QRIMOLE Episode 2: money, music, management

You said that you wanted more QRIMOLE, so here it is!  Kpopalypse is back with more QRIMOLE!

Image may be NSFW.
Clik here to view.
qrimole2head-copy

Maybe this is a silly question, but does recording a song take long for a vocalist?  I mean, I hear idols complain quite frequently about losing their turn count with rock-paper-scissors, being very upset when they’re last.  A mini-album has 6 tracks (1 is usually an intro).  Even if they’d have to sing a song in its entirety, the total wouldn’t go over 30 mins.  Even if they had to re-sing everything 5 times to get some magically great take, it would still be 2 and 1/2 hours.  The singer provides the vocals, and the rest of the staff does every other work, right?  So why are some idols saying stuff like “I had a poor recording, my members are upset” to “It was so difficult for me to record my turns for this album, I started drinking and I lost myself”?

Here’s a typical process of recording vocals for a solo performer, for one song, from an engineer’s perspective.  Let’s assume all the actual backing music is already written and mixed nicely.

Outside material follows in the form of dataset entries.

(** C5, amended: when a name among [value_dim], [view_dims] and
    [map_dims] is not a dimension of the view, the projection raises
    the invalid-dimension exception for the first such name, in the
    order value dimension, view dimensions, map dimensions; the
    exception is the same whatever the rows, the indices, the reduction
    function and the view method are, so it is raised before any row is
    looked at. *)
Theorem C5_projection_reports_first_invalid_dimension
    (V : Type) (v : DataFrameView) (value_dim : string)
    (indices : list scalar) (reduce_fn : option (list scalar -> res pyval))
    (view_dims map_dims : list string)
    (view_method : dict pyval pyval -> string -> list string -> res V)
    (d : string) :
  first_invalid v (value_dim :: view_dims ++ map_dims) = Some d ->
  _export_dataview v value_dim reduce_fn view_dims map_dims view_method indices
  = Err (Exception ("DataFrameView has no Dimension " ++ d ++ ".")%string).
Proof.
  intro H. unfold _export_dataview.
  rewrite (check_dimensions_first_invalid _ _ H). reflexivity.
Qed.

Lemma C5_projection_reports_first_invalid_dimension_witness :
  _export_dataview Examples.seasons "value" (Some py_sum)
                   ["height"; "weight"] ["season"]
                   (_create_table Examples.seasons) []
  = Err (Exception "DataFrameView has no Dimension height.").
Proof.
  apply (@C5_projection_reports_first_invalid_dimension
           ItemTable Examples.seasons "value" [] (Some py_sum)
           ["height"; "weight"] ["season"]
           (_create_table Examples.seasons) "height").
  reflexivity.
Defined.

(** ** The arity test of [heatmap] *)

Lemma heatmap_arity_test_false (dims : list string) :
  heatmap_arity_test dims = false.
Proof.
  unfold heatmap_arity_test.
  destruct (length dims <? 1)%nat eqn:H1; [|reflexivity].
  apply Nat.ltb_lt in H1. simpl.
  apply Nat.ltb_ge. lia.
Qed.

(** C6: the code does not do what the claim says.  The test
    [1 > len(dims) > 2] holds for no list, so [heatmap] never raises
    its arity exception: called with three dimensions, or with none, it
    goes on and builds a view. *)
Theorem C6_heatmap_arity_not_enforced :
  (forall dims, heatmap_arity_test dims = false) /\
  heatmap Examples.cube "value" ["a"; "b"; "c"] None (Some py_sum) []
  = Ok (Single (mkHeatMap
                  [(PTuple [SInt 1; SInt 2; SInt 3], PAtom (SInt 10));
                   (PTuple [SInt 1; SInt 2; SInt 4], PAtom (SInt 20))]
                  "value" ["a"; "b"; "c"] "value")) /\
  heatmap Examples.cube "value" [] None (Some py_sum) []
  = Ok (Single (mkHeatMap [(PAtom (SStr "value"), PAtom (SInt 30))]
                          "value" [] "value")).
Proof.
  split; [exact heatmap_arity_test_false|].
  split; vm_compute; reflexivity.
Qed.

(** ** Reduction and indices *)

Lemma group_body_reduce (value_dim : string) (f : list scalar -> res pyval)
    (view_dims : list string) (indices : list scalar)
    (view_dimensions : list string) (g : DataFrame) :
  group_body value_dim (Some f) view_dims indices view_dimensions g
  = temp_dict <- reduce_group value_dim view_dims f g ;;
    Ok (temp_dict, indices, view_dimensions).
Proof. reflexivity. Qed.

Lemma export_loop_reduce_indices (V : Type) (value_dim : string)
    (f : list scalar -> res pyval) (view_dims : list string)
    (view_method : dict pyval pyval -> string -> list string -> res V)
    (map_dfs : list (pyval * DataFrame)) :
  forall (i1 i2 : list scalar) (vds : list string) (vmap : dict pyval V),
    export_loop value_dim (Some f) view_dims view_method map_dfs i1 vds vmap
    = export_loop value_dim (Some f) view_dims view_method map_dfs i2 vds vmap.
Proof.
  induction map_dfs as [|[map_key g] rest IH]; intros i1 i2 vds vmap;
    [reflexivity|].
  cbn [export_loop]. rewrite !group_body_reduce.
  destruct (reduce_group value_dim view_dims f g) as [temp|e];
    cbn [bind]; [|reflexivity].
  destruct (view_method temp value_dim vds) as [view|e];
    cbn [bind]; [|reflexivity].
  apply IH.
Qed.

(** C10: when a reduction function is supplied, the indices supplied
    with it are not consulted: the projection returns what it returns
    without indices. *)
Theorem C10_reduce_takes_precedence_over_indices
    (V : Type) (v : DataFrameView) (value_dim : string)
    (f : list scalar -> res pyval) (view_dims map_dims : list string)
    (view_method : dict pyval pyval -> string -> list string -> res V)
    (indices : list scalar) :
  _export_dataview v value_dim (Some f) view_dims map_dims view_method indices
  = _export_dataview v value_dim (Some f) view_dims map_dims view_method [].
Proof.
  unfold _export_dataview.
  destruct (check_dimensions v (value_dim :: view_dims ++ map_dims));
    cbn [bind]; [|reflexivity].
  destruct (map_groups map_dims _) as [map_dfs|e]; cbn [bind]; [|reflexivity].
  rewrite (export_loop_reduce_indices value_dim f view_dims view_method
             map_dfs indices [] view_dims []).
  reflexivity.
Qed.

(** ** Lists, positions and dictionaries *)

Lemma index_of_nth_error (d : string) (l : list string) (i : nat) :
  index_of d l = Some i -> nth_error l i = Some d.
Proof.
  revert i. induction l as [|x l IH]; simpl; intros i H; [discriminate|].
  destruct (String.eqb d x) eqn:E.
  - injection H as <-. apply String.eqb_eq in E. now subst.
  - destruct (index_of d l) as [j|]; simpl in H; [|discriminate].
    injection H as <-. simpl. now apply IH.
Qed.

Lemma index_of_lt (d : string) (l : list string) (i : nat) :
  index_of d l = Some i -> (i < length l)%nat.
Proof.
  intro H. apply index_of_nth_error in H.
  apply nth_error_Some. congruence.
Qed.

Lemma index_of_In (d : string) (l : list string) :
  In d l -> exists i, index_of d l = Some i.
Proof.
  induction l as [|x l IH]; simpl; [contradiction|].
  intros H. destruct (String.eqb d x) eqn:E; [eauto|].
  destruct H as [->|H]; [rewrite String.eqb_refl in E; discriminate|].
  destruct (IH H) as [i ->]. simpl. eauto.
Qed.

Lemma index_of_Some_In (d : string) (l : list string) (i : nat) :
  index_of d l = Some i -> In d l.
Proof. intro H. eapply nth_error_In, index_of_nth_error, H. Qed.

Lemma index_of_NoDup (l : list string) (i : nat) (d : string) :
  NoDup l -> nth_error l i = Some d -> index_of d l = Some i.
Proof.
  revert i. induction l as [|x l IH]; intros [|i] Hnd H; simpl in *;
    try discriminate.
  - injection H as ->. now rewrite String.eqb_refl.
  - inversion Hnd as [|? ? Hx Hl]; subst.
    destruct (String.eqb d x) eqn:E.
    + apply String.eqb_eq in E. subst. exfalso. apply Hx.
      eapply nth_error_In, H.
    + now rewrite (IH i Hl H).
Qed.

Lemma list_set_length {A : Type} (i : nat) (x : A) (l : list A) :
  length (list_set i x l) = length l.
Proof.
  revert i. induction l as [|y l IH]; intros [|i]; simpl; auto.
Qed.

Lemma list_set_same {A : Type} (i : nat) (x : A) (l : list A) :
  (i < length l)%nat -> nth_error (list_set i x l) i = Some x.
Proof.
  revert i. induction l as [|y l IH]; intros [|i]; simpl; intro H;
    try lia; [reflexivity|]. apply IH. lia.
Qed.

Lemma list_set_other {A : Type} (i j : nat) (x : A) (l : list A) :
  i <> j -> nth_error (list_set i x l) j = nth_error l j.
Proof.
  revert i j. induction l as [|y l IH]; intros [|i] [|j]; simpl; intro H;
    try reflexivity; try congruence.
  apply IH. congruence.
Qed.

Section DictFacts.
Variables K V : Type.
Variable eqb : K -> K -> bool.
Hypothesis eqb_eq : forall a b, eqb a b = true <-> a = b.

Lemma dict_set_fresh (k : K) (x : V) (d : dict K V) :
  ~ In k (map fst d) -> dict_set eqb k x d = d ++ [(k, x)].
Proof.
  induction d as [|[k' x'] d IH]; simpl; intro H; [reflexivity|].
  destruct (eqb k k') eqn:E.
  - apply eqb_eq in E. subst. exfalso. apply H. now left.
  - f_equal. apply IH. intro Hin. apply H. now right.
Qed.

Lemma fold_dict_set_fresh (l : list (K * V)) :
  forall d, NoDup (map fst (d ++ l)) ->
    fold_left (fun d kv => dict_set eqb (fst kv) (snd kv) d) l d = d ++ l.
Proof.
  induction l as [|[k x] l IH]; intros d H; simpl.
  - now rewrite app_nil_r.
  - rewrite dict_set_fresh.
    + rewrite IH; rewrite <- app_assoc; [reflexivity | exact H].
    + rewrite map_app in H. apply NoDup_remove_2 in H.
      intro Hin. apply H. apply in_or_app. now left.
Qed.

Lemma dict_of_NoDup (l : list (K * V)) :
  NoDup (map fst l) -> dict_of eqb l = l.
Proof. intro H. unfold dict_of. now rewrite fold_dict_set_fresh. Qed.

Lemma dict_set_keys (k : K) (x : V) (d : dict K V) (k' : K) :
  In k' (map fst (dict_set eqb k x d)) <-> k' = k \/ In k' (map fst d).
Proof.
  induction d as [|[k0 x0] d IH]; simpl.
  - intuition.
  - destruct (eqb k k0) eqn:E; simpl.
    + apply eqb_eq in E. subst. intuition.
    + rewrite IH. intuition.
Qed.

Lemma dict_set_In (k : K) (x : V) (d : dict K V) (k' : K) (x' : V) :
  In (k', x') (dict_set eqb k x d) ->
  (k' = k /\ x' = x) \/ In (k', x') d.
Proof.
  induction d as [|[k0 x0] d IH]; simpl.
  - intros [H|[]]. injection H as <- <-. now left.
  - destruct (eqb k k0) eqn:E; simpl.
    + apply eqb_eq in E. subst.
      intros [H|H]; [injection H as <- <-; now left | right; now right].
    + intros [H|H]; [right; now left|].
      destruct (IH H) as [?|?]; [now left | right; now right].
Qed.
End DictFacts.

Lemma NoDup_combine_fst {A B : Type} (l1 : list A) (l2 : list B) :
  NoDup l1 -> NoDup (map fst (combine l1 l2)).
Proof.
  revert l2. induction l1 as [|a l1 IH]; intros [|b l2] H; simpl;
    try constructor.
  - inversion H as [|? ? Ha Hl]; subst. intro Hin. apply Ha.
    apply in_map_iff in Hin as [[a' b'] [Heq Hin]]. simpl in Heq. subst.
    eapply in_combine_l, Hin.
  - inversion H; subst. now apply IH.
Qed.

(** ** The constructor keeps a well-formed view *)

Lemma place_dimension_length (cols dims : list string) (d : string) :
  length (place_dimension cols dims d) = length dims.
Proof.
  unfold place_dimension. destruct (index_of d cols); [|reflexivity].
  apply list_set_length.
Qed.

Lemma fold_place_length (cols ds : list string) :
  forall acc, length (fold_left (place_dimension cols) ds acc) = length acc.
Proof.
  induction ds as [|d ds IH]; intro acc; simpl; [reflexivity|].
  rewrite IH. apply place_dimension_length.
Qed.

Lemma fold_place_placed (cols ds : list string) (d : string) (i : nat) :
  index_of d cols = Some i ->
  forall acc, length acc = length cols ->
    In d ds \/ nth_error acc i = Some d ->
    nth_error (fold_left (place_dimension cols) ds acc) i = Some d.
Proof.
  intro Hi. induction ds as [|d' ds IH]; intros acc Hlen H; simpl.
  - destruct H as [[]|H]. exact H.
  - apply IH; [now rewrite place_dimension_length|].
    destruct H as [[->|H]|H].
    + right. unfold place_dimension. rewrite Hi.
      apply list_set_same. rewrite Hlen. eapply index_of_lt, Hi.
    + now left.
    + right. unfold place_dimension.
      destruct (index_of d' cols) as [j|] eqn:Hj; [|exact H].
      destruct (Nat.eq_dec j i) as [->|Hne].
      * apply index_of_nth_error in Hi, Hj.
        assert (d' = d) by congruence. subst.
        apply list_set_same. rewrite Hlen. apply nth_error_Some. congruence.
      * now rewrite list_set_other.
Qed.

Lemma fold_place_all (cols : list string) :
  NoDup cols ->
  fold_left (place_dimension cols) cols (repeat "" (length cols)) = cols.
Proof.
  intro Hnd. apply nth_error_ext. intro i.
  destruct (nth_error cols i) as [d|] eqn:Hd.
  - apply fold_place_placed.
    + now apply index_of_NoDup.
    + apply repeat_length.
    + left. eapply nth_error_In, Hd.
  - apply nth_error_None. rewrite fold_place_length, repeat_length.
    now apply nth_error_None.
Qed.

  1. Arrive at the studio, switch everything on.
  2. Find the backing tracks, load them into ProTools (or similar digital audio workstation (DAW)).
  3. Get coffee.
  4. Set up a vocal mic and headphones for the vocalist, and a music stand is also polite.
  5. Meet the vocalist, brief her on the process, show her around a bit of she’s never been to the studio before.
  6. Get the vocalist to test the mic, can she hear herself?  Can she hear feedback or anything else that shouldn’t be heard?  Adjust as required.
  7. Is the vocalist happy with the mix of the backing track in the headphones?  She might say “can I have less keyboards and more drums please” or something.  Adjust accordingly.
  8. Make sure you save this new “vocal recording guide setting” separately somehow because it’s now different to the one on the actual intended final mix.
  9. If the vocalist is allowed actual creativity (highly unlikely for k-pop solo performers but possible in rare isolated cases) they may also have creative input about your backing track, maybe they want something removed or added, boosted or cut in the final mix too.  Make these changes if required, be sure to save them but keep the original settings too just in case their creative ideas are utter dogshit/shot down by the agency later.
  10. Check that the vocal is coming through okay to the DAW with a short level check.
  11. Make sure the vocalist is comfortable and ready to go.  Do they have everything they need (coffee/water/drugs/etc).
  12. Do a test recording of the vocals for the song. Tell the vocalist that it won’t be kept.
  13. Quickly save the test recording anyway – sometimes the spontaneous first shot where the vocalist isn’t feeling all nervous and pressured about “oh my god it has to be perfect” ends up sounding better than any of the official takes!
  14. Record an “official take”.  This might take a few tries and some patience if the vocalist keeps fucking up or whatever.
  15. Assess the quality as you record – is it good enough?  Are there mistakes, and if so are they easily fixable, or is it too much effort and better to just get the vocalist to do it again?  Give whatever feedback to the vocalist that their ego and soul can handle.
  16. Play the recording back to yourself as well as to the singer, either through her headphones or in the control room with you.  You can skip this step if you both already know the take was particularly good or bad.
  17. Discuss with the vocalist – how did she feel about that take?  Does she feel that she could do a better one?
  18. Go back to step 14 and repeat.  Record as many more takes as required until both you and the singer are satisfied, or until the singer or their agency runs out of money to pay you to do this shit.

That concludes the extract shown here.